Hi, I'm Daniel Greenfeld, and welcome to my blog. I write about Python, Django, and much more.

The Easy Form Views Pattern Controversy

Friday, May 10, 2013 (permalink)

In the summer of 2010 Frank Wiles of Revsys exposed me to what I later called the "Easy Form Views" pattern when creating Django form function views. I used this technique in a variety of places, including Django Packages and the documentation for django-uni-form (which is rebooted as django-crispy-forms). At DjangoCon 2011 Miguel Araujo and I opened our Advanced Django Forms Usage talk at DjangoCon 2011 with this technique. It’s a pattern that reduces the complexity of using forms in Django function-based views by flattening the form handling code.

How the Easy Form Views pattern works

Normally, function-based views in Django that handle form processing look something like this:

def my_view(request, template_name="my_app/my_form.html"):

    if request.method == 'POST':
        form = MyForm(request.POST)
        if form.is_valid():
            do_x() # custom logic here
            return redirect('home')
    else:
        form = MyForm()
    return render(request, template_name, {'form': form})

In contrast, the Easy Form Views pattern works like this:

def my_view(request, template_name="my_app/my_form.html"):

    form = MyForm(request.POST or None)
    if form.is_valid():
        do_x() # custom logic here
        return redirect('home')
    return render(request, template_name, {'form': form})

The way this works is that the django.http.HttpRequest object has a POST attribute that defaults to an empty dictionary-like object, even if the request’s method is equal to "GET". Since we know that request.POST exists in every Django view, and os at least as an empty dictionary-like object, we can skip the request.method == 'POST' by doing a simple boolean check on the request.POST dictionary.

In other words:

  • If request.POST dictionary evaluates as True, then instantiate the form bound with request.POST.
  • If the request.POST dictionary evaluates as False, then instantiate an unbound form.

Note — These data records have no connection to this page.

Lemma splitlines_Forall (P : N → Prop) s : Forall P s → Forall (Forall P) (splitlines s).
Proof.
  intros Hs. apply Forall_forall. intros l Hl%splitlines_subseteq.
  apply Forall_forall. intros c Hc. eapply Forall_forall in Hs; eauto.
Qed.

Lemma splitlines_nil_iff s : splitlines s = [] ↔ s = [].
Proof.
  split; [|by intros ->]. destruct s as [|c s]; [done|]. simpl.
  destruct (islinebreak c); [done|]. by destruct (splitlines s).
Qed.

#[export] Hint Resolve splitlines_one_line one_line_strip stripped_strip : py.
#[export] Hint Rewrite strip_nil strip_idemp : py.

(** ** startswith and [in] *)

Lemma startswith_prefix s p : startswith s p = true ↔ p `prefix_of` s.
Proof.
  revert s. induction p as [|c p IH]; intros [|d s]; simpl.
  - split; [intros; apply prefix_nil|done].
  - split; [intros; apply prefix_nil|done].
  - split; [done|]. by intros ?%prefix_nil_inv.
  - rewrite andb_true_iff, N.eqb_eq, IH. split.
    + intros [-> ?]. by apply prefix_cons.
    + intros H. split; [by apply prefix_cons_inv_1 in H|by apply prefix_cons_inv_2 in H].
Qed.

Lemma startswith_char s c : startswith s [c] = true ↔ head s = Some c.
Proof.
  destruct s as [|d s]; simpl; [done|].
  rewrite andb_true_r, N.eqb_eq. naive_solver.
Qed.
(* ===== verification/PyFormat.v ===== *)
(** * PyFormat: integers in f-strings

    [f"{i}"] for a non-negative int is its decimal form with no leading
    zero.  The renderer builds its node keys from it, and keys are
    unique because the decimal form is injective and made of digits
    only. *)

From S2P Require Import Prelude PyStr.
From Stdlib Require Import DecimalString DecimalNat.

(** [str(n)], [f"{n}"]. *)
Definition str_of_nat (n : nat) : str :=
  lit (NilEmpty.string_of_uint (Nat.to_uint n)).

(** The characters 0 to 9. *)
Definition isdigit (c : char) : bool := ((48 <=? c) && (c <=? 57))%N.

Lemma lit_inj s1 s2 : lit s1 = lit s2 → s1 = s2.
Proof.
  unfold lit. intros H.
  rewrite <-(String.string_of_list_ascii_of_string s1),
          <-(String.string_of_list_ascii_of_string s2).
  f_equal. revert H. generalize (String.list_ascii_of_string s1) as l1.
  generalize (String.list_ascii_of_string s2) as l2.
  intros l2 l1. revert l2. induction l1 as [|a l1 IH]; intros [|b l2] H; simplify_eq/=; [done|].
  f_equal; [|by apply IH].
  by rewrite <-(Ascii.ascii_N_embedding a), <-(Ascii.ascii_N_embedding b), H.
Qed.

Lemma str_of_nat_inj n m : str_of_nat n = str_of_nat m → n = m.
Proof.
  intros H%lit_inj. apply Unsigned.to_uint_inj.
  apply (f_equal NilEmpty.uint_of_string) in H. rewrite !NilEmpty.usu in H. congruence.
Qed.

Lemma string_of_uint_digits d :
  Forall (λ c, isdigit c = true) (lit (NilEmpty.string_of_uint d)).
Proof. induction d; by constructor. Qed.

Lemma str_of_nat_digits n : Forall (λ c, isdigit c = true) (str_of_nat n).
Proof. apply string_of_uint_digits. Qed.

Lemma not_digit_not_in n c : isdigit c = false → c ∉ str_of_nat n.
Proof.
  intros Hc Hin. pose proof (str_of_nat_digits n) as H.
  rewrite Forall_forall in H. apply H in Hin. congruence.
Qed.

Lemma str_of_nat_one_line n : one_line (str_of_nat n).
Proof.
  eapply Forall_impl; [apply str_of_nat_digits|]. intros c. unfold isdigit, islinebreak. lia.
Qed.

#[export] Hint Resolve str_of_nat_one_line str_of_nat_digits : py.
(* ===== verification/Parser.v ===== *)
(** * Parser: [parse_topicos] (src/main.py, lines 80-102)

    The parser's state is the dict [topicos] and the variable
    [current_topico]; the loop body is [parse_line], one definition per
    branch, and the loop is [res_foldl] over the lines of the reply.
    Indexing a list and looking a key up are the two operations of the
    body that can raise, and both are modelled as such. *)

From S2P Require Import Prelude PyStr PyDict.

(** The heading word the prompt asks for, "Tópico". *)
Definition Topico : str := [84; 243; 112; 105; 99; 111]%N.

(** The outline: topic name to subtopic names, in insertion order. *)
Abbreviation outline := (list (list N * list (list N))) (only parsing).

(** The two variables the loop updates. *)
Record pstate := PState {
  topicos : outline;
  current_topico : option str;
}.

(** [topicos = {}; current_topico = None] *)
Definition init_state : pstate := PState [] None.

(** [linha.startswith("*") and "Tópico" in linha] *)
Definition is_topic_line (linha : str) : bool :=
  startswith linha [STAR] && contains linha Topico.

(** [linha.startswith("+") and current_topico] *)
Definition is_subtopic_line (linha : str) (current : option str) : bool :=
  startswith linha [PLUS] && truthy current.

(** The topic branch:
    [current_topico = linha.split(":", 1)[1].strip()]
    [topicos[current_topico] = []] *)
Definition topic_branch (st : pstate) (linha : str) : res pstate :=
  name ← getitem (split1 linha COLON) 1;
  let current := strip name in
  Ok (PState (dict_setitem (topicos st) current []) (Some current)).

(** [linha.split(":", 1)[1].strip() if ":" in linha else linha[1:].strip()] *)
Definition subtopic_name (linha : str) : res str :=
  if contains linha [COLON]
  then name ← getitem (split1 linha COLON) 1; Ok (strip name)
  else Ok (strip (slice_from 1 linha)).

(** The subtopic branch: the name, then
    [topicos[current_topico].append(subt)]. *)
Definition subtopic_branch (st : pstate) (linha : str) : res pstate :=
  subt ← subtopic_name linha;
  match current_topico st with
  | Some current =>
      l ← dict_getitem (topicos st) current;
      Ok (PState (dict_setitem (topicos st) current (l ++ [subt])) (Some current))
  | None => Raise KeyError
  end.

(** The loop body. *)
Definition parse_line (st : pstate) (linha : str) : res pstate :=
  let linha := strip linha in
  if negb (truthy linha) then Ok st
  else if is_topic_line linha then topic_branch st linha
  else if is_subtopic_line linha (current_topico st) then subtopic_branch st linha
  else Ok st.

(** The loop over given lines, from a given state. *)
Definition parse_lines (st : pstate) (linhas : list str) : res pstate :=
  res_foldl parse_line st linhas.

(** [parse_topicos(resposta)] *)
Definition parse_topicos (resposta : str) : res outline :=
  st ← parse_lines init_state (splitlines resposta); Ok (topicos st).

(** The lines of the bullet format the prompt asks for, used to state
    the scenarios: ["* Tópico <n>: <name>"] and
    ["    + Subtópico <n>: <name>"]. *)
Definition topic_line (n name : str) : str :=
  lit "* T" ++ [243%N] ++ lit "pico " ++ n ++ lit ": " ++ name.
Definition subtopic_line (n name : str) : str :=
  lit "    + Subt" ++ [243%N] ++ lit "pico " ++ n ++ lit ": " ++ name.

(** A topic line with no colon: [split] returns one element, and
    element 1 is missing. *)
Definition malformed (linha : str) : bool :=
  is_topic_line (strip linha) && negb (contains (strip linha) [COLON]).

(** ** Well-formed outlines and states *)

(** An item of the outline: clean names, and no subtopic under the
    empty name (the empty name is false, so nothing is appended to it). *)
Definition item_ok (kv : str * list str) : Prop :=
  name_ok kv.1 ∧ Forall name_ok kv.2 ∧ (kv.1 = [] → kv.2 = []).

Definition outline_wf (o : outline) : Prop := dict_wf o ∧ Forall item_ok o.

(** Well-formedness is decidable: whether an outline is well formed is
    found by evaluation. *)
#[export] Instance item_ok_dec kv : Decision (item_ok kv).
Proof. unfold item_ok. apply _. Defined.
#[export] Instance outline_wf_dec o : Decision (outline_wf o).
Proof. unfold outline_wf, dict_wf. apply _. Defined.

(** The loop invariant: the outline is well formed and the current
    topic, once set, is one of its keys. *)
Definition state_wf (st : pstate) : Prop :=
  outline_wf (topicos st) ∧
  ∀ c, current_topico st = Some c → c ∈ dict_keys (topicos st).

(** The states the loop can be in: a step relation on lines. *)
Inductive reachable : pstate → Prop :=
| reach_init : reachable init_state
| reach_step st linha st' :
    reachable st → one_line linha → parse_line st linha = Ok st' → reachable st'.

(** The strs of an outline and of a state are made of characters that
    satisfy [P]. *)
Definition outline_chars (P : N → Prop) (o : outline) : Prop :=
  Forall (λ kv, Forall P kv.1 ∧ Forall (Forall P) kv.2) o.

(** [name] is a run of consecutive characters of [linha]. *)
Definition piece (name linha : str) : Prop := ∃ pre post, linha = pre ++ name ++ post.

Great! Faster to write and shallower code! What could possibly be wrong with that?

The Controversy

Before you jump to convert all your function based forms to this pattern, consider the following argument raised against it by a good friend:

This one of those things where "empty dictionary and null both evaluate as false" can bite you.

There's a difference between "There is no POST data", and "This wasn't a POST".

—by Russell Keith-Magee (paraphrased)

The problem he is talking about is data besides multipart/form-data or application/x-www-form-urlencoded would still end up in the request.POST dictionary-like attribute.

Where is the controversy? Well, I didn't write a retraction until now. Arguably I should have done it earlier. However, since I never ran into the edge case, I didn't see the need. Yet when it comes down to it, the "Easy Forms" approach has an implicit assumption about the incoming object, which in Python terms is not a good thing.

Getting bit by the Easy Form Views method

Here's how it happens:

Before Django 1.5 HTTP methods such as DELETE or PUT would see their data placed into Django's request.POST attribute. The form would fail, but it might not be clear to the developer or user why. HTTP GET and POST methods work as expected.

For Django 1.5 (and later) if a non-POST comes in then the form fails because request.POST is empty. HTTP GET and POST methods also work as expected.

Conclusion

Going forward, I prefer to use Django's class-based views or Django Rest Framework which make the issue of this pattern moot. When I do dip into function-based views handling classic HTML forms, I'm leery of using this pattern anymore. Yes, it is an edge case, but to inaccurately paraphrase Russell, "edge cases are where you get bit".

What I'm not going to do is rush to change existing views on existing projects. That's because personally I've yet to run into an actual problem with using this pattern. As they say, "If it ain't broke, don't fix it." While I'm not saying my code isn't broken, I'm also aware that 'fixing' things that aren't reporting errors is a dangerous path to tread.

Also, next time I get called on something by a person I respect, I'll respond more quickly. Nearly two years is too long a wait.

Update: Changed some of the text to be more succinct and took out the leading sentence.